Ensuite nettoyage des moules et c’est assez long avec tous ces petits fils accrochés qui tiennent dur à l’intérieur. En attendant nos invités j’ai envie d’un pré-apéritif pour m’éclaircir les idées. J’en propose à Taqui qui me dit : pas maintenant, je vais voir les bouquins que vous avez et lire un peu. D’ac, je me sers un scotch et retourne dans la cuisine. Je suis bien et prêt pour une bonne soirée. Il faut quand même que je discute avec Timor de ses projets, s’il en a, car je voudrais, et même un peu plus, garder des relations avec lui qui reste un de mes meilleurs amis. Nous avons déjà pas mal de souvenirs ensemble qui nous relient, en particulier, quelques soirées avec des ennuis à répétition, y compris un trajet sous la neige pas piqué des vers pour un réveillon.
Et voilà que, de même qu’après le déjeuner, mon esprit divague et part en shifting dans une espèce de rêve éveillé. Je ne vois pas le monde d’en haut, comme si je le survolais, mais au contraire mon intérieur avec ses terribles contradictions. Comment dire à Timor que je tiens à lui sans avoir pour autant une attirance physique. Mais, au contraire, peut-être est-ce ce qu’il attend parce que ce qu’il ressent est irrationnel, du domaine de l’émotion, alors qu’il n’en est rien pour moi qui joue simplement avec le registre de l’amitié comme si c’était une notion claire et bien partagée.
Or l’amitié est une notion assez virevoltante, allant de la solidarité régimentaire entre hommes à un fluide éthéré entre homme et femme. La base de l’amitié repose sur le fait que ce n’est pas sexuel. Du coup ça n’habille pas les relations homosexuelles pas plus que les relations entre hommes et femmes. Certes, pas mal de femmes aimeraient ce type de comportement mais c’est une douce rêverie ambigüe dont profitent certains hommes.
Bien sûr j’ai vu son lent rapprochement avec Sazak, qui me conforte dans mon attitude de seule camaraderie, mais… mais j’ai un doute comme toujours sur le bien fondé de mes comportements qui, je le sais par expérience, vont quelque fois à contrario de mes intentions. Il est souvent difficile d’avoir un parfait accord entre ce que l’on dit par la parole et ce que l’on exprime par ses attitudes, ses mimiques, ses comportements parfois inappropriés ou décalés car simplement tardifs ou trop tôt manifestés. Combien de fois dans une discussion, n’ai-je pas entendu : mais tu ne m’écoutes pas, alors que j’absorbais ce qui était échangé bien que mon interlocuteur ressente que ses paroles ne m’atteignaient pas, que j’étais en non-réception. Tout simplement parce que mon corps fortement concentré en moi-même, manifestait, le visage en particulier, une distance jugée comme un rejet.
Comme nos invités arrivent, je sors de ma torpeur pour lancer la cuisine et proposer l’apéro. L’ambiance monte tout de suite et les deux sœurs lancent des blagues et se mettent à rire d’une manière communicative. Du coup tout le monde re-remplit son verre, sauf moi qui ai pris un peu d’avance tout à l’heure. En leur disant Santé je m’absente avec Taqui pour lancer les moules, le riz et préparer les entrées.

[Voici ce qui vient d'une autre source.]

Inductive dp_call :=
  | OtherThreads
  | SpuriousFailure                         (* of [compare_exchange_weak] *)
  | AcquireLease (n : queue_name)
  | ReleaseLease (n : queue_name)
  | ClaimWaitForPassiveCompletion (interest : Z)
  | ServeScheduledWait
  | WdfSpinLockAcquire (lock : Z)
  | WdfSpinLockRelease (lock : Z)
  | WdfWaitLockAcquire (lock : Z) (immediate : bool)
  | WdfWaitLockRelease (lock : Z)
  | WdfMemory                               (* how the memory calls answer *)
  | WdfMemoryDelete (memory : Z)
  | WdfRequestRetrieveInputBuffer (request minimum : Z)
  | WdfRequestRetrieveOutputBuffer (request minimum : Z)
  | WdfRequestComplete (request status : Z)
  | WdfRequestCompleteWithInformation (request status information : Z)
  | WdfRequestForwardToIoQueue (request queue : Z)
  | WdfIoQueueRetrieveNextRequest (queue : Z)
  | WdfWorkItemEnqueue (work_item : Z)
  | NetRxQueueNotifyMoreReceivedPacketsAvailable (queue : Z)
  | KeGetCurrentIrql
  | DbgPrintEx
  (* life cycle *)
  | QuiesceDatapathCallbacks (closer : Z)
  | ResumeDatapathCallbacks (closer : Z)
  | CancelWaitForTeardown
  | WaitRequestIsActive (request : Z)
  | CancelWaitRequestForTeardown (request : Z)
  | HandleWaitForChange (request output_length input_length : Z)
  | WdfWorkItemFlush (work_item : Z)
  | WdfIoQueuePurgeSynchronously (queue : Z)
  | WdfIoQueueStart (queue : Z)
  | NetAdapterSetLinkLayerCapabilities (adapter max_tx max_rx : Z)
  | NetAdapterSetLinkLayerMtuSize (adapter mtu : Z)
  | NetAdapterSetPermanentLinkLayerAddress (adapter length : Z) (address : list Z)
  | NetAdapterSetCurrentLinkLayerAddress (adapter length : Z) (address : list Z)
  | NetAdapterSetLinkState (adapter : Z) (state : NET_ADAPTER_LINK_STATE)
  | NetAdapterSetDataPathCapabilities (adapter : Z) (tx : NET_ADAPTER_TX_CAPABILITIES)
      (rx : NET_ADAPTER_RX_CAPABILITIES)
  | NetAdapterSetReceiveFilterCapabilities (adapter supported maximum : Z)
  | NetAdapterStart (adapter : Z)
  | NetAdapterStop (adapter : Z)
  | NetPacketQueueCreate (is_transmit : bool)
  | NetPacketQueueGetRingCollection (is_transmit : bool) (queue : Z)
  | NetPacketQueueGetExtension (is_transmit : bool) (queue : Z).
(* ===== verification/DatapathSpec.v ===== *)
(** * The packet driver's data path: contract and specifications

    What the framework and the other threads may do, and what every primitive
    and every queue operation of [Datapath] does then. *)

From S2P Require Import Prelude Words DriverConstants Effects Ring FrameQueue Datapath DatapathPaths.

(** ** Well-formed instances *)

Definition queue_ok (q : FrameQueue) : Prop := ∃ sq, repr q sq.

(** The receive filter: a table of 64 Ethernet addresses, of which the first ones
    count and the others are zero. *)
Record filter_ok (i : InstanceState) : Prop := {
  fo_count : 0 ≤ active_multicast_address_count i ≤ len (active_multicast_addresses i);
  fo_table : len (active_multicast_addresses i) = 64;
  fo_addresses : Forall (λ a, len a = 6) (active_multicast_addresses i);
  fo_unused : drop (Z.to_nat (active_multicast_address_count i)) (active_multicast_addresses i)
    = replicate (Z.to_nat (64 - active_multicast_address_count i)) (replicate 6 0);
}.

Record inst_ok (i : InstanceState) : Prop := {
  io_queues n q : queue_of n i = Some q → queue_ok q;
  io_reads : 0 ≤ pending_reads i ≤ PENDING_READ_LIMIT;
  io_writes : 0 ≤ pending_writes i ≤ PENDING_WRITE_LIMIT;
  io_filter : filter_ok i;
}.
(* ===== verification/DatapathTransmit.v ===== *)
(** * The packet driver's data path: transmit

    [capture_transmit_packets]: each packet the stack sends is taken from the
    ring in order and its bytes, gathered from its fragments, are delivered to a
    pending read or queued for the owner, or the packet is dropped; no fragment
    outside its buffer is read. *)

From S2P Require Import Prelude Words DriverConstants Effects Ring FrameQueue Datapath DatapathPaths DatapathSpec.
From S2P Require Import DatapathRequests DatapathRings.

(** ** Copying in parts *)

Lemma splice_splice (l b c : list Z) o :
  0 ≤ o → o + len b + len c ≤ len l →
  splice (splice l o b) (o + len b) c = splice l o (b ++ c).
Proof.
  intros Ho Hl. unfold splice, len in *. rewrite !length_app.
  assert (Datatypes.length (take (Z.to_nat o) l) = Z.to_nat o) as Ht by (rewrite length_take; lia).
  rewrite take_app_ge by lia. rewrite Ht, take_app_le by lia.
  rewrite (take_ge b) by lia. rewrite drop_app_ge by lia. rewrite Ht, drop_app_ge by lia.
  rewrite drop_drop, <- !app_assoc. do 3 f_equal. f_equal. lia.
Qed.

Lemma splice_nil (l : list Z) o : splice l o [] = l.
Proof. unfold splice. change (len []) with 0. rewrite Z.add_0_r. cbn. apply take_drop. Qed.

Section transmit.
Context (B : bindings).

(** ** The bytes of a packet *)

Definition fragment_data (m : ring_memory) (f : NET_RING) (i : Z) : option (list Z) :=
  g ← m_fragments m !! element_address f i;
  va ← buffer m i;
  bytes_at (m_payload m) (va + Offset g) (Z.to_nat (ValidLength g)).

Fixpoint packet_data (m : ring_memory) (f : NET_RING) (i : Z) (count : nat) : option (list Z) :=
  match count with
  | O => Some []
  | Datatypes.S count =>
      b ← fragment_data m f i;
      rest ← packet_data m f ((i + 1) mod NumberOfElements f) count;
      Some (b ++ rest)
  end.
(* ===== verification/DatapathTheorems.v ===== *)
(** * The packet driver's data path: theorems

    Accounts over what the handlers did: every request is answered once, every
    frame a handler held is handed over or freed, every admission is returned;
    and what the rings look like after a packet callback. *)

From S2P Require Import Prelude Words DriverConstants Effects Ring FrameQueue Datapath DatapathPaths DatapathSpec.
From S2P Require Import DatapathRequests DatapathRings DatapathReceive DatapathTransmit.

(** ** Accounts *)

Section account.
Context (value : note → Z).

Fixpoint tally (l : list note) : Z :=
  match l with [] => 0 | x :: l => value x + tally l end.

Lemma tally_app l k : tally (l ++ k) = tally l + tally k.
Proof. induction l as [|x l IH]; cbn in *; lia. Qed.

Lemma tally_cons x l : tally (x :: l) = value x + tally l.
Proof. done. Qed.

Lemma tally_zero l : (∀ x, x ∈ l → value x = 0) → tally l = 0.
Proof.
  induction l as [|x l IH]; intros H; [done|]. rewrite tally_cons, H by set_solver.
  rewrite IH; [done|]. set_solver.
Qed.

Lemma tally_concat ls : (∀ l, l ∈ ls → tally l = 0) → tally (concat (rev ls)) = 0.
Proof.
  induction ls as [|l ls IH]; intros H; [done|]. cbn. rewrite concat_app, tally_app, IH by set_solver.
  cbn. rewrite app_nil_r, H; [done|]. set_solver.
Qed.

End account.

Definition one (P : Prop) `{Decision P} : Z := if decide P then 1 else 0.

(** The frames with memory [h] a handler gains and loses. *)
Fixpoint frames_held (h : Z) (l : list Frame) : Z :=
  match l with [] => 0 | f :: l => one (memory f = h) + frames_held h l end.

Definition frame_flow (h : Z) (x : note) : Z :=
  match x with
  | Created f => one (memory f = h)
  | Freed f => - one (memory f = h)
  | Queued _ o out =>
      frames_held h (option_list (handed_out out) ++ dropped out)
      - (match o with QEnqueue f => one (memory f = h) | _ => 0 end)
  | _ => 0
  end.

(** Answers to request [q]. *)
Definition answers (q : Z) (x : note) : Z :=
  match x with
  | Completed q' _ _ _ | Forwarded q' _ => one (q' = q)
  | _ => 0
  end.

(** Admissions of [c] that are kept. *)
Definition admissions (c : counter) (x : note) : Z :=
  match x with
  | AdmissionTaken c' => one (c' = c)
  | AdmissionReturned c' => - one (c' = c)
  | _ => 0
  end.

Definition completions (x : note) : Z := match x with Completed _ _ _ _ => 1 | _ => 0 end.

Lemma one_true (P : Prop) `{Decision P} : P → one P = 1.
Proof. intros. unfold one. by rewrite decide_True. Qed.
Lemma one_false (P : Prop) `{Decision P} : ¬ P → one P = 0.
Proof. intros. unfold one. by rewrite decide_False. Qed.

(** Evaluate an account on notes that are known. *)
Ltac account :=
  repeat (rewrite tally_app || rewrite tally_cons); cbn;
  rewrite ?one_true by done; rewrite ?one_false by done; try lia.

(** ** The accounts of the pieces *)

Lemma flow_enqueue h n f r l : enqueue_notes n f r l → tally (frame_flow h) l = - one (memory f = h).
Proof. destruct r; cbn; [intros ->; account|intros [-> | ->]; account]. Qed.

Lemma flow_dequeue h n o l :
  dequeue_notes n o l → tally (frame_flow h) l = frames_held h (option_list o).
Proof. destruct o; cbn; [intros [_ ->]; account|intros [-> | ->]; account]. Qed.

Lemma flow_disposed h n f l : disposed n f l → tally (frame_flow h) l = - one (memory f = h).
Proof. intros [r Hr]. by eapply flow_enqueue. Qed.

(** Queue operations answer no request and keep no admission. *)
Definition queue_note (x : note) : Prop :=
  match x with Queued _ _ _ | Created _ | Freed _ => True | _ => False end.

En retournant avec les autres, je vois que même la mère de Bulan a le sourire aux lèvres, comme dans une espèce d’allégresse générale, pas entièrement due à l’alcool. Fait assez rare, la discussion est collective et tout le monde apporte son grain et surtout son humour. C’est pour ça que les discussions d’apéro sont gaies et décousues. C’est la preuve aussi que les gens aiment parler et échanger et tout simplement se retrouver ensemble. Le langage est, peut-être, ce qui différencie le plus l’homme de ses cousins animaux et il faut bien que cette aptitude trouve son emploi. L’homme est doté de la parole mais du coup il a besoin de parler et d’écouter, c’est une nécessité vitale comme de respirer.
Taqui invite tout le monde à passer à table où chacun emmène son verre. Evidemment la discussion s’arrête et chacun s’assoit sans protocole, mais Sazak et Timor se retrouvent côte à côte, ainsi que la mère de Bulan et moi. C’est bien parti.